Node.js integration tests

Node services use Express with Testcontainers to run integration tests with Jest. The test setup spins up a real MongoDB container and starts each service on an ephemeral port.

Typical lifecycle:

  1. Start MongoDB container
  2. Boot service with test configuration
  3. Reset database before each test (dropDatabase)
  4. Stop service and container after all tests

Example container utility:

Source: users-service/tests/integration/test-container.ts (startMongoTestContainer).

ts
export async function startMongoTestContainer(): Promise<MongoTestContainerContext> {
  const container = await new GenericContainer('mongo:7.0')
	.withExposedPorts(27017)
	.withWaitStrategy(Wait.forLogMessage('Waiting for connections'))
	.start();

  const mongoUri = `mongodb://${container.getHost()}:${container.getMappedPort(27017)}/users_integration_test`;
  return { container, mongoUri };
}

These tests verify end-to-end API behavior (health endpoints, CRUD flows, filtering, error handling, and auth-protected routes).

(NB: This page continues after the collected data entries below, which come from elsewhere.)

Lemma fold_key_app {A} key (f : Directive -> A -> A) l1 l2 init :
  fold_key key f l2 (fold_key key f l1 init) = fold_key key f (l1 ++ l2) init.
Proof. unfold fold_key. by rewrite fold_left_app. Qed.

(** ** Concurrency groups *)

Definition group_ok (g : ConcurrencyGroupConfig) : Prop :=
  cg_name g <> "" /\ 0 < cg_max_concurrent g <= U32_MAX.
Definition groups_ok (groups : list ConcurrencyGroupConfig) : Prop :=
  NoDup (map cg_name groups) /\ Forall group_ok groups.

Section Facts.
  Context `{C : Chrono} {J : Json} {JL : JsonLaws (J := J)}.
  Context (env_var : string -> option string) (read_file : string -> result string string).
  Context (exec_json : RunnerExec -> option string).

Lemma group_limit_range vars ds n :
  group_limit env_var read_file vars ds = Some n -> 0 < n <= U32_MAX.
Proof.
  unfold group_limit. intros (d & _ & (m & (s & _ & Hm)%bind_Some & H)%bind_Some)%bind_Some.
  apply parse_uint_range in Hm; [|done]. case_if_in H; [|done]. simplify_eq. b2p. lia.
Qed.

Lemma collect_group_ok vars groups item :
  groups_ok groups -> groups_ok (collect_group env_var read_file vars groups item).
Proof.
  intros [Hn Hf]. destruct item; try done. simpl.
  destruct (str_is_empty _ || _) eqn:E; [done|]. apply orb_false_iff in E as [E1 E2].
  destruct (group_limit _ _ _ _) as [n|] eqn:El; [|done]. apply group_limit_range in El.
  split.
  - rewrite map_app. apply NoDup_app. split; [done|]. split; [|apply NoDup_singleton].
    intros x Hx Hx'. apply list_elem_of_singleton in Hx' as ->.
    apply list_elem_of_In, in_map_iff in Hx as (g & Hg & Hin).
    apply not_true_iff_false in E2. apply E2, existsb_exists. exists g. split; [done|].
    apply String.eqb_eq. done.
  - apply Forall_app. split; [done|]. constructor; [|done]. split; [|done]. simpl.
    intros E. rewrite E in E1. done.
Qed.

Lemma collected_groups_ok vars ast : groups_ok (collect_concurrency_groups env_var read_file vars ast).
Proof.
  unfold collect_concurrency_groups.
  assert (groups_ok []) as H0 by (split; constructor).
  generalize (@nil ConcurrencyGroupConfig), H0. induction ast as [|i ast IH]; intros gs Hg; [done|].
  simpl. apply IH, collect_group_ok, Hg.
Qed.

Lemma elem_of_reverse_map {A B} (f : A -> B) l y : y ∈ rev (map f l) <-> exists x, f x = y /\ x ∈ l.
Proof.
  rewrite !list_elem_of_In, <- in_rev, in_map_iff. setoid_rewrite list_elem_of_In. done.
Qed.

Lemma limits_lookup groups g n :
  groups_ok groups ->
  limits_of groups !! g = Some n <-> Build_ConcurrencyGroupConfig g n ∈ groups.
Proof.
  intros [Hn _]. unfold limits_of. rewrite <- elem_of_list_to_map.
  - rewrite map_rev, elem_of_reverse_map. split.
    + intros ([g' n'] & [= -> ->] & H). done.
    + intros H. by eexists (Build_ConcurrencyGroupConfig g n).
  - rewrite <- (list_fmap_compose (fun g => (cg_name g, cg_max_concurrent g)) fst).
    change (NoDup (map cg_name (rev groups))). rewrite map_rev. apply NoDup_ListNoDup, NoDup_rev, NoDup_ListNoDup, Hn.
Qed.

(** The budget the file declares for a group: that of the first block of this
    name with a positive limit; a group without a name has none. *)
Definition declared_limit (vars : gmap string string) (g : string) (item : Item) : option Z :=
  match item with
  | IConcurrencyGroup name ds =>
      if String.eqb (resolve_str env_var read_file vars name) g
      then group_limit env_var read_file vars ds else None
  | _ => None
  end.
Definition declared_budget (vars : gmap string string) (ast : Croniqfile) (g : string) : option Z :=
  if str_is_empty g then None else head (omap (declared_limit vars g) ast).

Lemma limits_snoc groups g n :
  limits_of (groups ++ [Build_ConcurrencyGroupConfig g n]) = <[g := n]> (limits_of groups).
Proof. unfold limits_of. by rewrite rev_app_distr. Qed.

Lemma limits_none groups g :
  limits_of groups !! g = None <-> existsb (fun x => String.eqb (cg_name x) g) groups = false.
Proof.
  induction groups as [|[x n] groups IH] using rev_ind; [done|].
  rewrite limits_snoc, existsb_app, orb_false_iff, <- IH. simpl. rewrite orb_false_r, String.eqb_neq.
  destruct (decide (x = g)) as [->|Hne].
  - rewrite lookup_insert_eq. naive_solver.
  - rewrite lookup_insert_ne by done. naive_solver.
Qed.

(** One item adds the budget it declares to a group that has none yet. *)
Lemma collect_group_limits vars groups item g : str_is_empty g = false ->
  limits_of (collect_group env_var read_file vars groups item) !! g
  = option_or (limits_of groups !! g) (declared_limit vars g item).
Proof.
  intros Hg. destruct item; simpl; try (by destruct (limits_of groups !! g)).
  destruct (String.eqb_spec (resolve_str env_var read_file vars name) g) as [->|Hne].
  - rewrite Hg. simpl. destruct (existsb _ groups) eqn:E.
    + destruct (limits_of groups !! g) eqn:Eg; [done|]. apply limits_none in Eg. congruence.
    + rewrite (proj2 (limits_none _ _) E). destruct (group_limit _ _ _ _) as [n|]; simpl.
      * by rewrite limits_snoc, lookup_insert_eq.
      * by apply limits_none.
  - destruct (_ || _); [by destruct (limits_of groups !! g)|].
    destruct (group_limit _ _ _ _) as [n|]; [|by destruct (limits_of groups !! g)].
    rewrite limits_snoc, lookup_insert_ne by done. by destruct (limits_of groups !! g).
Qed.

Lemma collected_limits vars ast g :
  limits_of (collect_concurrency_groups env_var read_file vars ast) !! g = declared_budget vars ast g.
Proof.
  unfold declared_budget. destruct (str_is_empty g) eqn:Hg.
  - destruct (limits_of _ !! g) as [n|] eqn:E; [|done].
    pose proof (collected_groups_ok vars ast) as Hok. apply limits_lookup in E; [|done].
    destruct Hok as [_ Hall]. rewrite Forall_forall in Hall. destruct (Hall _ E) as [Hne _].
    by destruct g.
  - unfold collect_concurrency_groups.
    assert (forall gs, limits_of (fold_left (collect_group env_var read_file vars) ast gs) !! g
                       = option_or (limits_of gs !! g) (head (omap (declared_limit vars g) ast))) as H.
    { induction ast as [|i ast IH]; intros gs; simpl; [by destruct (limits_of gs !! g)|].
      rewrite IH, collect_group_limits by done.
      by destruct (limits_of gs !! g), (declared_limit vars g i). }
    by rewrite H.
Qed.

(** ** Stamps *)

Lemma metadata_entry_reserved vars m d k :
  is_reserved_metadata_key k = true -> metadata_entry env_var read_file vars m d !! k = m !! k.
Proof.
  intros Hk. unfold metadata_entry. destruct (is_reserved_metadata_key (sv_value _)) eqn:E; [done|].
  destruct (first_arg _ _ _ _); [|done]. apply lookup_insert_ne. intros <-. congruence.
Qed.

Lemma metadata_arm_reserved vars m b k :
  is_reserved_metadata_key k = true -> k <> RUNNER_EXEC_METADATA_KEY ->
  metadata_arm env_var read_file exec_json vars m b !! k = m !! k.
Proof.
  intros Hk Hne. unfold metadata_arm. case_if.
  - destruct (block_qualifier b); [|done]. case_if; [|done].
    destruct (_ ≫= exec_json); [|done]. by apply lookup_insert_ne.
  - case_if; [|done]. generalize (body_of b). intros ds. revert m.
    induction ds as [|d ds IH]; intros m; [done|]. simpl. rewrite IH. by apply metadata_entry_reserved.
Qed.

Lemma metadata_blocks_reserved vars bs m k :
  is_reserved_metadata_key k = true -> k <> RUNNER_EXEC_METADATA_KEY ->
  fold_left (metadata_arm env_var read_file exec_json vars) bs m !! k = m !! k.
Proof.
  intros Hk Hne. revert m. induction bs as [|b bs IH]; intros m; [done|].
  simpl. rewrite IH. by apply metadata_arm_reserved.
Qed.

(** What a [runner shell] or [runner exec] block has a runner execute. *)
Definition exec_payload (vars : gmap string string) (b : NamedBlock) : option string :=
  if String.eqb (sv_value (block_name b)) "runner"
  then compile_runner_exec_block env_var read_file vars b ≫= exec_json else None.

Lemma exec_block_qualified vars b q :
  block_qualifier b = Some q -> one_of (sv_value q) ["shell"; "exec"] = false ->
  compile_runner_exec_block env_var read_file vars b = None.
Proof.
  unfold compile_runner_exec_block, one_of. intros ->. simpl.
  destruct (String.eqb (sv_value q) "shell"), (String.eqb (sv_value q) "exec"); done.
Qed.

Lemma metadata_arm_exec vars m b :
  metadata_arm env_var read_file exec_json vars m b !! RUNNER_EXEC_METADATA_KEY
  = option_or (exec_payload vars b) (m !! RUNNER_EXEC_METADATA_KEY).
Proof.
  unfold metadata_arm, exec_payload. case_if.
  - destruct (block_qualifier b) as [q|] eqn:Eq; [|unfold compile_runner_exec_block; by rewrite Eq].
    destruct (one_of _ _) eqn:E; [|by rewrite (exec_block_qualified _ _ _ Eq E)].
    destruct (_ ≫= exec_json); [|done]. apply lookup_insert_eq.
  - case_if; [|done]. generalize (body_of b). intros ds. revert m.
    induction ds as [|d ds IH]; intros m; [done|]. simpl. rewrite IH. by apply metadata_entry_reserved.
Qed.

Lemma metadata_blocks_exec vars bs m :
  fold_left (metadata_arm env_var read_file exec_json vars) bs m !! RUNNER_EXEC_METADATA_KEY
  = option_or (last (omap (exec_payload vars) bs)) (m !! RUNNER_EXEC_METADATA_KEY).
Proof.
  induction bs as [|b bs IH] using rev_ind; [done|].
  rewrite fold_left_app, omap_app. simpl. rewrite metadata_arm_exec, IH.
  destruct (exec_payload vars b); simpl; [by rewrite last_snoc|by rewrite app_nil_r].
Qed.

Coverage and Quality Gates

Coverage is generated per runtime and uploaded to Codecov:

  • Kotlin: Kover XML reports.
  • Node.js: Jest coverage reports.

Kotlin coverage excludes infrastructure packages in shared build logic, since those paths are primarily validated through integration tests.

In CI (.github/workflows/test.yaml), each service includes:

  • a unit test execution step;
  • a dedicated integration test step;
  • coverage generation in a final aggregation job.

Current Scope and Next Steps

Automated testing currently focuses on backend services.

  • Frontend end-to-end tests are not part of the standard pipeline.
  • ai-service currently includes linting/format checks but no dedicated automated test suite.
  • Architecture rules are enforced through project structure and static analysis rather than dedicated architecture-test classes.

Planned evolution includes architecture-specific assertions and end-to-end user journey tests.